We start by working our way through a few one-step inequalities. If you're having any trouble solving these, make sure to watch Tutorial 2 and to carefully read through the
"Answers With Working" for each question.
Exercise 1
Solve each of the following inequalities and illustrate your answer on the number line:
- \(2x \leq 6 \)
- \(-3x < 9\)
- \(\frac{x}{2} \geq 2 \)
- \(x-2>0\)
- \(\frac{x}{-4} \leq -1\)
Answers Without Working
-
\(x\leq 3\)
-
\(x> -3\)
-
\(x \geq 4\)
-
\(x>2\)
-
\(x \geq 4\)
Answers With Working
-
We solve \(2x \leq 6\) as follows:
\[2x \leq 6 \]
Divide both sides by \(2\):
\[\frac{2x}{2} \leq \frac{6}{2}\]
\[x \leq 3\]
This result is illustrated on the number line as follows:
Notice that the dot above the \(3\) is filled-in to indicate that the value \(3\) is included in the solution.
-
We solve \(-3x < 9\) as follows:
\[-3x < 9\]
Divide both sides by \(-3\) and reverse the inequality symbol:
\[\frac{-3x}{-3} > \frac{9}{-3}\]
\[x > -3\]
This result is illustrated on the number line as follows:
Notice that the dot above the \(3\) is empty to indicate that the value \(-3\) is not included in the solution.
-
We solve \(\frac{x}{2} \geq 2\) as follows:
\[\frac{x}{2} \geq 2\]
Multiply both sides by \(2\) to get rid of the \(2\) that is dividing \(x\):
\[2\times \frac{x}{2} \geq 2\times 2\]
\[x \geq 4\]
This result is illustrated on the number line as follows:
Notice that the dot above the \(4\) is filled-in to indicate that the value \(4\) is included in the solution.
-
We solve \(x-2>0\) as follows:
\[x-2 > 0\]
Add \(2\) to both sides of the inequality to get rid of the \(2\) that is being subtracted from \(x\):
\[x-2+2 > 0 + 2\]
\[x > 2\]
This result is illustrated on the number line as follows:
Notice that the dot above the \(2\) is empty to indicate that \(2\) isn't included in the solution.
-
We solve \(\frac{x}{-4} \leq -1 \) as follows:
\[\frac{x}{-4} \leq -1\]
Multiply both sides by \(-4\) to get rid of the \(-4\) that is dividing \(x\) and reverse the inequality symbol:
\[-4 \times \frac{x}{-4} \geq -4 \times (-1)\]
\[x \geq 4\]
This result is illustrated on the number line as follows:
Notice that the dot above the \(4\) is filled-in to indicate that \(4\) is included in the solution.

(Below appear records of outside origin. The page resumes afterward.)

Ltac double_cases :=
  unfold double_gtb, double_eqb, double_leb, SpecFloat.SFltb,
    SpecFloat.SFeqb, SpecFloat.SFleb, SpecFloat.SFcompare;
  intros;
  repeat match goal with
  | x : double |- _ => destruct x as [[]|[]| |[] ? ?]
  end;
  simpl in *; try discriminate; try reflexivity; double_orders.

(** * Properties *)

Local Open Scope list_scope.

(** ** The built-ins on small inputs *)

Example format_04d_pads :
  map format_04d [7; 1500; 12345; 0; -5]
  = ["0007"; "1500"; "12345"; "0000"; "-005"]%string.
Proof. reflexivity. Qed.

Example glob_matches_pickles_only :
  map is_checkpoint
    [ checkpoint_path 7; discoveries_path 7;
      "intelligence_checkpoints/intelligence_v.pkl"%string;
      "intelligence_checkpoints/intelligence_v1/x.pkl"%string;
      "elsewhere/intelligence_v0007.pkl"%string ]
  = [true; false; true; false; false].
Proof. reflexivity. Qed.

Example slices :
  slice_to 2 [1; 2; 3] = [1; 2]
  /\ slice_to (-1) [1; 2; 3] = [1; 2]
  /\ slice_to 5 [1; 2; 3] = [1; 2; 3]
  /\ slice_from (-2) [1; 2; 3] = [2; 3]
  /\ slice_from (-5) [1; 2; 3] = [1; 2; 3]
  /\ slice_from 0 [1; 2; 3] = [1; 2; 3].
Proof. repeat split. Qed.

Example sort_reverse_is_stable :
  sort_reverse (fun item => double_of_Q (snd item))
    [("a", 0.5); ("b", 0.9); ("c", 0.5); ("d", 0.9)]%Q%string
  = [("b", 0.9); ("d", 0.9); ("a", 0.5); ("c", 0.5)]%Q%string.
Proof. vm_compute. reflexivity. Qed.

(** A slice of a [str] counts characters, not bytes: of 25 accented
    letters it keeps 20, which are 40 bytes. *)
Example str_slice_counts_characters :
  str_slice_to 20 "Voice pitch drop + shoulder rotation"
  = "Voice pitch drop + s"%string
  /\ str_slice_to 20 (String.concat "" (repeat Fixture.e_acute 25))
     = String.concat "" (repeat Fixture.e_acute 20)
  /\ String.length (String.concat "" (repeat Fixture.e_acute 20)) = 40%nat
  /\ str_slice_to 20 "short" = "short"%string.
Proof. repeat split. Qed.

(** The double a decimal denotes: 0.1 is 0x1.999999999999ap-4, and 0.5 and
    3 are themselves. *)
Example double_of_Q_rounds :
  double_of_Q 0.1 = SpecFloat.S754_finite false 7205759403792794 (-56)
  /\ double_of_Q 0.5 = SpecFloat.S754_finite false 4503599627370496 (-53)
  /\ double_of_Q 3 = SpecFloat.S754_finite false 6755399441055744 (-51)
  /\ double_of_Q 0 = SpecFloat.S754_zero false
  /\ double_of_Q (- (1 # 3))
     = SpecFloat.S754_finite true 6004799503160661 (-54).
Proof. repeat split; vm_compute; reflexivity. Qed.

(** The mean numpy gives is the rounded one: 0.4000000000000001 for three
    times 0.4, 0.20000000000000004 for 0.1, 0.2 and 0.3, and 0.1 for ten
    times 0.1, which one by one would add up to 0.9999999999999999. *)
Example np_mean_rounds :
  np_mean [0.4; 0.4; 0.4]%Q = double_of_Q (4000000000000001 # 10 ^ 16)
  /\ double_gtb (np_mean [0.4; 0.4; 0.4]%Q) (double_of_Q 0.4) = true
  /\ np_mean [0.1; 0.2; 0.3]%Q = double_of_Q (20000000000000004 # 10 ^ 17)
  /\ double_gtb (np_mean [0.1; 0.2; 0.3]%Q) (np_mean [0.2]%Q) = true
  /\ np_mean (repeat 0.1%Q 10) = double_of_Q 0.1
  /\ fold_left double_add (repeat (double_of_Q 0.1) 10)
       (SpecFloat.S754_zero true)
     = double_of_Q (9999999999999999 # 10 ^ 16)
  /\ np_mean [0.5]%Q = np_mean [0.5; 0.5]%Q.
Proof. repeat split; vm_compute; reflexivity. Qed.

Example max_by_keeps_the_first :
  max_by snd ("a"%string, 3) [("b"%string, 5); ("c"%string, 5); ("d"%string, 1)]
  = ("b"%string, 5).
Proof. reflexivity. Qed.

(** ** The order of numpy's additions *)

Module SumFacts.

(** Ten doubles: the first eight pairwise, then the last two. *)
Lemma pairwise_sum_of_ten (a0 a1 a2 a3 a4 a5 a6 a7 a8 a9 : double) :
  pairwise_sum 10 [a0; a1; a2; a3; a4; a5; a6; a7; a8; a9]
  = double_add
      (double_add
         (double_add
            (double_add (double_add a0 a1) (double_add a2 a3))
            (double_add (double_add a4 a5) (double_add a6 a7)))
         a8)
      a9.
Proof. reflexivity. Qed.

(** Sixteen doubles: eight running sums of two, added pairwise. *)
Lemma pairwise_sum_of_sixteen
    (a0 a1 a2 a3 a4 a5 a6 a7 b0 b1 b2 b3 b4 b5 b6 b7 : double) :
  pairwise_sum 16
    [a0; a1; a2; a3; a4; a5; a6; a7; b0; b1; b2; b3; b4; b5; b6; b7]
  = double_add
      (double_add
         (double_add (double_add a0 b0) (double_add a1 b1))
         (double_add (double_add a2 b2) (double_add a3 b3)))
      (double_add
         (double_add (double_add a4 b4) (double_add a5 b5))
         (double_add (double_add a6 b6) (double_add a7 b7))).
Proof. reflexivity. Qed.

(** Three doubles: one by one, from [-0.0]. *)
Lemma np_sum_of_three (a b c : double) :
  np_sum [a; b; c]
  = double_add (SpecFloat.S754_zero true)
      (double_add
         (double_add (double_add (SpecFloat.S754_zero true) a) b) c).
Proof. reflexivity. Qed.

Lemma pairwise_sum_step (fuel : nat) (l : list double) :
  pairwise_sum fuel l
  = let n := List.length l in
    if (n <? 8)%nat then fold_left double_add l (SpecFloat.S754_zero true)
    else if (n <=? 128)%nat then sum_unrolled l
    else
      match fuel with
      | O => sum_unrolled l
      | S fuel' =>
          let n2 := (n / 2 - (n / 2) mod 8)%nat in
          double_add (pairwise_sum fuel' (firstn n2 l))
                     (pairwise_sum fuel' (skipn n2 l))
      end.
Proof. destruct fuel; reflexivity. Qed.

Lemma halves (n : nat) :
  (n / 2 - (n / 2) mod 8 <= n / 2)%nat
  /\ (n <= 2 * (n / 2) + 1)%nat
  /\ (2 * (n / 2) <= n)%nat
  /\ ((n / 2) mod 8 < 8)%nat.
Proof.
  pose proof (Nat.div_mod_eq n 2) as D.
  assert (n mod 2 < 2)%nat as M by (apply Nat.mod_upper_bound; discriminate).
  assert ((n / 2) mod 8 < 8)%nat as M8
    by (apply Nat.mod_upper_bound; discriminate).
  lia.
Qed.

(** The fuel [np_sum] gives is enough: with any fuel that leaves 128
    elements or fewer uncovered, the sum is the same. *)
Lemma pairwise_sum_fuel (f : nat) :
  forall (f' : nat) (l : list double),
    (List.length l <= f + 128)%nat -> (List.length l <= f' + 128)%nat ->
    pairwise_sum f l = pairwise_sum f' l.
Proof.
  induction f as [|f IH]; intros f' l L L';
    rewrite (pairwise_sum_step _ l), (pairwise_sum_step f' l); cbv zeta;
    destruct (Nat.ltb_spec (List.length l) 8); auto;
    destruct (Nat.leb_spec (List.length l) 128); auto; [lia|].
  destruct f' as [|f']; [lia|].
  pose proof (halves (List.length l)) as (H1 & H2 & H3 & H4).
  f_equal; apply IH; rewrite ?length_firstn, ?length_skipn; lia.
Qed.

Two-Step Linear Inequalities
Now that we've seen how to solve simple linear inequalities, that can be solved in one step, we move-on to solving inequalities that require two steps. If you're having any trouble solving these, make sure to watch Tutorial 2 and to carefully read through the "Answers With Working" for each question.
Exercise 2
Solve each of the following inequalities annd illustrate your answers on the number line:
- \(4x+1 > 13 \)
- \(2 - 5x \geq 22 \)
- \(3 < 17 - 7x \)
- \(12 + 6x > 24 \)
- \(1 - \frac{x}{2} \leq 4 \)
Answers Without Working
-
\(x > 3\)
-
\(x \leq -4 \)
-
\(x < 2 \)
-
\(x > 2 \)
-
\(x \geq -6 \)
Answers With Working
-
We solve \(4x + 1 > 13\) as follows:
\[4x + 1 > 13\]
Subtract \(1\) from both sides, to get rid of the \(1\) that's being added to \(4x\):
\[4x + 1 -1 > 13 - 1\]
\[4x > 12\]
Divide both sides by \(4\), to get rid of the \(4\) that is multiplying the \(x\):
\[\frac{4x}{4} > \frac{12}{4}\]
\[x > 3\]
This result is illustrated here:
Notice that the dot above the \(3\) is empty to indicate that \(3\) is not included in the solution.
-
We solve \(2 - 5x \geq 22 \) as follows:
\[2 - 5x \geq 22\]
Subtract \(2\) from both sides, to get rid of the positive \(2\) on the left hand side:
\[2 - 5x -2\geq 22-2\]
\[ - 5x \geq 20\]
Divide both sides by \(-5\), and reverse the inequality symbol, to get rid of the \(-5\) that is multiplying the \(x\):
\[\frac{-5x}{-5} \leq \frac{20}{-5}\]
\[x \leq -4\]
This result is illustrated here:
Notice that the dot above \(-4\) is filled-in to indicate that \(-4\) is included in the solution.
-
We solve \(3< 17 - 7x\) as follows:
\[3 < 17 - 7x\]
Subtract \(17\) from both sides to get rid of the the positive \(17\) on the right hand side:
\[3 -17 < 17 - 7x - 17\]
\[-14 < -7x\]
Divide noth sides by \(-7\), and reverse the inequality symbol, to get rid of the \(-7\) multiplying the \(x\):
\[\frac{-14}{-7} > \frac{-7x}{-7}\]
\[2 > x \]
This result "\(x\) is less than \(2\)" can be re-written as:
\[x < 2\]
We illustrate this as follows:
-
We solve \(12 + 6x > 24 \) as follows:
\[12 + 6x > 24\]
Subtract \(12\) from both sides, to get rid of the \(12\) that's being added to \(6x\):
\[12 + 6x -12 > 24 -12\]
\[6x > 12\]
Divide both sides by \(6\) to get rid of the \(6\) that's multiplying the \(x\):
\[\frac{6x}{6} > \frac{12}{6}\]
\[x > 2 \]
This result is illustrated here:
Notice that the dot above the \(2\) is empty to indicate that \(2\) isn't included in the solution.
-
We solve \(1 - \frac{x}{2} \leq 4\) as follows:
\[1 - \frac{x}{2} \leq 4\]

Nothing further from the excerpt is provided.